Next, we sought to improve transcript detection by adding LRs into SR-scaffolds. LRs covered 36 821 transcripts, including 20 690 transcripts that were missed by SR-scaffolds (Fig. 5a). It may be attributed to misassembly of SR-scaffolds in repetitive regions or problematic reconstruction of lowly expressed transcripts as well as no coverage in SR data. Remarkably, the transcripts missed by SR-scaffolds but covered by LRs show significantly lower abundance than those covered by SR-scaffolds (P-value < 2.2e-16, see details in Supplementary Material: Note 6). SR-scaffolds covered a total of 21 410 transcripts, with 5279 transcripts that were not found by LRs. This is likely due to the sequencing bias of TGS. Therefore, pooling LRs with SR-scaffolds by IDP-denovo recovers the transcripts missed by either SR-alone or LR-alone method, and thus improves sensitivity.
In addition, 16 131 transcripts, including 10 453 full-length isoforms, were detected by either SR-scaffolds or LRs (Fig. 5b). While the vast majority of full-length isoforms were detected by both SR-scaffolds and LRs (6529 transcripts), 1983 transcripts were detected only by SR-scaffolds and 1941 were detected only by LRs (Fig. 5b). These data demonstrate the importance of integrating LRs and SR-scaffolds in order to maximize the number of recovered full-length transcripts.
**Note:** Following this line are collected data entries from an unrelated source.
(* ===== verification/Pointer.v ===== *)
(** * Pointer: [memory/pointer.hpp]

    The pointer class on top of [stable_reference_buffer]: a [pointer] to known
    memory shares, through a [std::shared_ptr], an instance that keeps the block
    alive.  The world is the instances of the system of StableReferenceBuffer
    (those of pointers at the even indices) and the counts of two kinds of
    shared pointers: to those instances, and to the program's own objects. *)

From S2P Require Import Prelude Errors Bytes StdMap Heap Buffer Convert Serialization InterprocessMap.
From S2P Require Import StableReferenceBuffer SharedPtr.

Record pointer : Type := Pointer { _ptr : addr; _mem : option Z; _holder : option Z }.

(** [pointer()]. *)
Definition pointer_default : pointer := Pointer nullptr None None.

(** The index of the instance behind a shared pointer. *)
Definition mem_key (id : Z) : nat := (2 * Z.to_nat id)%nat.
#[local] Arguments mem_key : simpl never.

Section pointer.
Context {C : Type} `{SharedMap C Z Z}.

Record memory : Type := Memory { m_sys : sys (C := C); m_mem : shared; m_hold : shared }.
Abbreviation PM := (M memory).

(** [std::make_shared<stable_reference_buffer>(...)]; [init] is the constructor. *)
Definition make_mem (init : M (heap * C * buf) unit) : PM Z := fun w =>
  let '(Sys h c o sc) := m_sys w in
  let '(r, (h', c', b)) := init (h, c, buf_default) in
  match r with
  | Ok _ =>
      let '(id, s) := make_shared (m_mem w) in
      (Ok id, Memory (Sys h' c' (<[mem_key id := b]> o) sc) s (m_hold w))
  | Throw e => (Throw e, Memory (Sys h' c' o sc) (m_mem w) (m_hold w))
  | UB => (UB, Memory (Sys h' c' o sc) (m_mem w) (m_hold w))
  end.

(** Dropping a shared pointer: the last one destroys the instance. *)
Definition drop_mem (p : option Z) : PM unit := fun w =>
  let '(s, last) := drop_shared p (m_mem w) in
  match p with
  | Some id =>
      if last : bool then
        let '(Sys h c o sc) := m_sys w in
        match o !! mem_key id with
        | Some b =>
            let '(r, (h', c', _)) := srb_reset (h, c, b) in
            (r, Memory (Sys h' c' (delete (mem_key id) o) sc) s (m_hold w))
        | None => (UB, w)
        end
      else (Ok tt, Memory (m_sys w) s (m_hold w))
  | None => (Ok tt, w)
  end.
Definition copy_mem (p : option Z) : PM unit :=
  modify (fun w => Memory (m_sys w) (copy_shared p (m_mem w)) (m_hold w)).
Definition drop_holder (p : option Z) : PM unit :=
  modify (fun w => Memory (m_sys w) (m_mem w) (drop_shared p (m_hold w)).1).
Definition copy_holder (p : option Z) : PM unit :=
  modify (fun w => Memory (m_sys w) (m_mem w) (copy_shared p (m_hold w))).

(** The instance behind a shared pointer. *)
Definition mem_instance (id : Z) : PM buf := fun w =>
  match s_objs (m_sys w) !! mem_key id with Some b => (Ok b, w) | None => (UB, w) end.

Definition on_known (address : addr) : PM bool := fun w =>
  let '(Sys h c o sc) := m_sys w in
  let '(r, c') := is_known address c in (r, Memory (Sys h c' o sc) (m_mem w) (m_hold w)).

(** ** Constructors *)

(** [pointer(void* ptr)]. *)
Definition pointer_from_void (ptr : addr) : PM pointer :=
  known ← on_known ptr;
  if known : bool then id ← make_mem (srb_from_address ptr); mret (Pointer ptr (Some id) None)
  else mret (Pointer ptr None None).

(** [pointer(const std::string& str_ptr)]. *)
Definition pointer_from_string (str_ptr : bytes) : PM pointer :=
  ptr ← (fun w => (from_string_pointer str_ptr, w)); pointer_from_void ptr.

(** [pointer(const stable_reference_buffer& mem)]. *)
Definition pointer_from_srb (mem : buf) : PM pointer :=
  id ← make_mem (srb_copy mem); mret (Pointer (_buffer mem) (Some id) None).

(** [pointer(const std::shared_ptr<T>& ptr)], with [ptr.get()] and its count. *)
Definition pointer_from_shared (get : addr) (ptr : option Z) : PM pointer :=
  _ ← copy_holder ptr; mret (Pointer get None ptr).

(** The implicit copy constructor shares both. *)
Definition pointer_copy (other : pointer) : PM pointer :=
  _ ← copy_mem (_mem other); _ ← copy_holder (_holder other); mret other.

(** The implicit destructor. *)
Definition pointer_destroy (p : pointer) : PM unit :=
  _ ← drop_holder (_holder p); drop_mem (_mem p).

(** ** Members *)

Definition is_managed (p : pointer) : bool := if _mem p is Some _ then true else false.
Definition to_void (p : pointer) : addr := _ptr p.
Definition pointer_to_string (p : pointer) : bytes := to_string_pointer (_ptr p).

(** [operator=], with [*this] in the state: when the copy of the other's
    instance throws, [_ptr] and [_holder] are already replaced. *)
Definition pointer_assign (self : bool) (other : pointer) : M (memory * pointer) unit := fun '(w, this) =>
  if self then (Ok tt, (w, this))
  else
    match (_ ← copy_holder (_holder other); drop_holder (_holder this)) w with
    | (Ok _, w) =>
        let this := Pointer (_ptr other) (_mem this) (_holder other) in
        match _mem other with
        | Some id =>
            match (b ← mem_instance id; make_mem (srb_copy b)) w with
            | (Ok id', w) =>
                let '(r, w) := drop_mem (_mem this) w in
                (r, (w, Pointer (_ptr this) (Some id') (_holder this)))
            | (Throw e, w) => (Throw e, (w, this))
            | (UB, w) => (UB, (w, this))
            end
        | None => let '(r, w) := drop_mem (_mem this) w in (r, (w, Pointer (_ptr this) None (_holder this)))
        end
    | (r, w) => (r, (w, this))
    end.

(** [operator stable_reference_buffer()], building the copy at index [i]. *)
Definition not_a_buffer (p : pointer) : string :=
  string_of_list_ascii (str "cbeam::pointer(" ++ [byte_of 34] ++ pointer_to_string p ++ [byte_of 34] ++
    str ") is not an cbeam::container::stable_reference_buffer").
Definition copy_out (i : nat) (b : buf) : PM unit := fun w =>
  let '(Sys h c o sc) := m_sys w in
  let '(r, (h', c', b')) := srb_copy b (h, c, buf_default) in
  (r, Memory (Sys h' c' (match r with Ok _ => <[i := b']> o | _ => o end) sc) (m_mem w) (m_hold w)).
Definition pointer_to_srb (p : pointer) (i : nat) : PM unit :=
  match _mem p with
  | Some id => b ← mem_instance id; copy_out i b
  | None => raise runtime_error (not_a_buffer p)
  end.
End pointer.

(** ** Comparisons *)

Definition pointer_eq (lhs rhs : pointer) : bool := to_void lhs =? to_void rhs.
Definition pointer_ne (lhs rhs : pointer) : bool := negb (pointer_eq lhs rhs).
Definition pointer_lt (lhs rhs : pointer) : bool := to_void lhs <? to_void rhs.
Definition pointer_le (lhs rhs : pointer) : bool := pointer_eq lhs rhs || pointer_lt lhs rhs.
Definition pointer_gt (lhs rhs : pointer) : bool := negb (pointer_le lhs rhs).
Definition pointer_ge (lhs rhs : pointer) : bool := negb (pointer_lt lhs rhs).

(** ** The program: the memory, its pointers, and its own shared pointers *)

Section program.
Context `{AllocatorLaws} {C : Type} `{!SharedMap C Z Z} `{!SharedMapLaws C Z Z} `{!SharedMapUpdates C}.
Implicit Types (w : memory (C := C)) (s : sys (C := C)) (ps : list pointer) (hs : list Z).

(** Room for two more counts. *)
Definition room (s : sys (C := C)) : Prop :=
  Z.of_nat (size (s_objs s)) + Z.of_nat (length (s_scopes s)) < 2 ^ 31 - 4.

Definition own_index (i : nat) : Prop := exists k, i = (2 * k + 1)%nat.

Inductive pointer_step : memory (C := C) * list pointer * list Z -> memory (C := C) * list pointer * list Z -> Prop :=
| step_default_pointer w ps hs : pointer_step (w, ps, hs) (w, pointer_default :: ps, hs)
| step_from_void w ps hs ptr p w' :
    room (m_sys w) -> pointer_from_void ptr w = (Ok p, w') -> pointer_step (w, ps, hs) (w', p :: ps, hs)
| step_from_srb w ps hs i mem p w' :
    room (m_sys w) -> own_index i -> s_objs (m_sys w) !! i = Some mem -> pointer_from_srb mem w = (Ok p, w') ->
    pointer_step (w, ps, hs) (w', p :: ps, hs)
| step_from_shared w ps hs get id p w' :
    id ∈ hs -> pointer_from_shared get (Some id) w = (Ok p, w') -> pointer_step (w, ps, hs) (w', p :: ps, hs)
| step_copy_pointer w ps hs other p w' :
    other ∈ ps -> pointer_copy other w = (Ok p, w') -> pointer_step (w, ps, hs) (w', p :: ps, hs)
| step_assign_pointer w ps ps' hs this other this' w' :
    room (m_sys w) -> ps ≡ₚ this :: ps' -> other ∈ ps' ->
    pointer_assign false other (w, this) = (Ok tt, (w', this')) -> pointer_step (w, ps, hs) (w', this' :: ps', hs)
| step_destroy_pointer w ps ps' hs p w' :
    room (m_sys w) -> ps ≡ₚ p :: ps' -> pointer_destroy p w = (Ok tt, w') -> pointer_step (w, ps, hs) (w', ps', hs)
| step_to_srb w ps hs p i w' :
    room (m_sys w) -> p ∈ ps -> own_index i -> s_objs (m_sys w) !! i = None -> pointer_to_srb p i w = (Ok tt, w') ->
    pointer_step (w, ps, hs) (w', ps, hs)
(** What the program does with its own instances and scopes ... *)
| step_instances w ps hs s' :
    sys_step (m_sys w) s' -> (forall id, s_objs s' !! mem_key id = s_objs (m_sys w) !! mem_key id) ->
    pointer_step (w, ps, hs) (Memory s' (m_mem w) (m_hold w), ps, hs)
(** ... and with its own shared pointers. *)
| step_make_holder w ps hs :
    pointer_step (w, ps, hs) (Memory (m_sys w) (m_mem w) (make_shared (m_hold w)).2, ps, (make_shared (m_hold w)).1 :: hs)
| step_drop_holder w ps hs hs' id :
    hs ≡ₚ id :: hs' ->
    pointer_step (w, ps, hs) (Memory (m_sys w) (m_mem w) (drop_shared (Some id) (m_hold w)).1, ps, hs').

(** ** The invariant *)

Definition mem_ids ps : list Z := omap _mem ps.
Definition holder_ids ps : list Z := omap _holder ps.

Definition pointer_ok (o : gmap nat buf) (p : pointer) : Prop :=
  match _mem p with
  | Some id => exists b, o !! mem_key id = Some b /\ _buffer b = _ptr p
  | None => True
  end.

(** A step of the program in which the allocator respects the open scopes. *)
Definition pointer_run_step (x y : memory (C := C) * list pointer * list Z) : Prop :=
  pointer_step x y /\ addresses_kept (m_sys x.1.1) (m_sys y.1.1).

Lemma pointer_run_free x y : s_scopes (m_sys x.1.1) = [] -> pointer_step x y -> pointer_run_step x y.
Proof. intros E Hs. split; [done|]. unfold addresses_kept. rewrite E. apply placed_none. Qed.

Lemma pointer_run_shrink x y :
  s_heap (m_sys y.1.1) ⊆ s_heap (m_sys x.1.1) -> pointer_step x y -> pointer_run_step x y.
Proof. intros Hh Hs. split; [done|]. by apply placed_shrink. Qed.

(** An operation of a system that leaves its scopes open. *)
Definition quiet (s s' : sys (C := C)) : Prop := run_step s s' /\ s_scopes s' = s_scopes s.

(** [l] lists the shared pointers to instances; no scope began or ended since
    [s]. *)
Record mem_inv h0 c0 s w (l : list Z) : Prop := {
  inv_reached : rtc run_step (sys_start h0 c0) s;
  inv_since : rtc quiet s (m_sys w);
  inv_mem : counted (m_mem w) l;
  inv_keys id : 0 <= id -> is_Some (s_objs (m_sys w) !! mem_key id) <-> id ∈ l;
}.

Record pointer_inv h0 c0 s w ps hs : Prop := {
  inv_memory : mem_inv h0 c0 s w (mem_ids ps);
  inv_hold : counted (m_hold w) (holder_ids ps ++ hs);
  inv_pointers : Forall (pointer_ok (s_objs (m_sys w))) ps;
}.

Lemma quiet_steps s s' : rtc quiet s s' -> rtc run_step s s' /\ s_scopes s' = s_scopes s.
Proof.
  induction 1 as [s|s s2 s3 [Hs E] _ [Hr E']]; [done|]. split; [by eapply rtc_l|congruence].
Qed.

Lemma mem_reached h0 c0 s w l : mem_inv h0 c0 s w l -> rtc run_step (sys_start h0 c0) (m_sys w).
Proof. intros [Hr Hq _ _]. apply quiet_steps in Hq as [Hq _]. by etrans. Qed.

Lemma mem_key_inj i j : 0 <= i -> 0 <= j -> mem_key i = mem_key j -> i = j.
Proof. unfold mem_key. lia. Qed.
However, a number of transcripts were not detected as full-length isoforms by either SR-scaffolds or LRs. To assemble full-length transcripts, IDP-denovo performed SR-scaffold extension using LRs (Fig. 1, step a3). This approach recovered 702 full-length isoforms. An example from the GM12878 dataset is shown in Figure 6: the extended SR-scaffold, but not either SR-scaffold or LRs alone, recovered all annotated splice sites of the isoform ENST00000371998.6 of AIB1, an oncogene that is associated with drug resistance and a significant decrease in mortality (Tikkanen et al., 2000).
We also evaluated the performance of IDP-denovo relative to the SR-alone methods. As compared to the results with Velvet + Oases (the superior SR-alone method), adding LRs with IDP-denovo significantly improved the precision, recall and F1 score (Table 1). High SR coverage aids in assembly of accurate SR-scaffolds (step a1 in Fig. 1), while low SR coverage can lead to low-accuracy assembly that further prevents LRs from being aligned correctly to extend SR-scaffolds. In the regions uncovered by SR-scaffolds but extended by LRs, high LR coverage is helpful to generate accurate consensus from error-prone LRs (step a3 in Fig. 1). (See details in Supplementary Material: Note 7).
Therefore, integration of SR-scaffolds and LRs by IDP-denovo not only increased the total number of transcripts assembled as well as the number of full-length transcripts, but also had superior precision, recall and F1 score as compared to SR-alone methods. While a caveat of LRs is a high error rate, these errors are corrected by IDP-denovo because SR-scaffolds cover the errors. In the example with AIB1 (Fig. 6), the transcript assembled by IDP-denovo using Hybrid-Seq data contained far fewer errors than LRs alone. Thus, using Hybrid-Seq data by IDP-denovo also greatly improves the accuracy of transcript sequences assembled by correcting errors in LRs.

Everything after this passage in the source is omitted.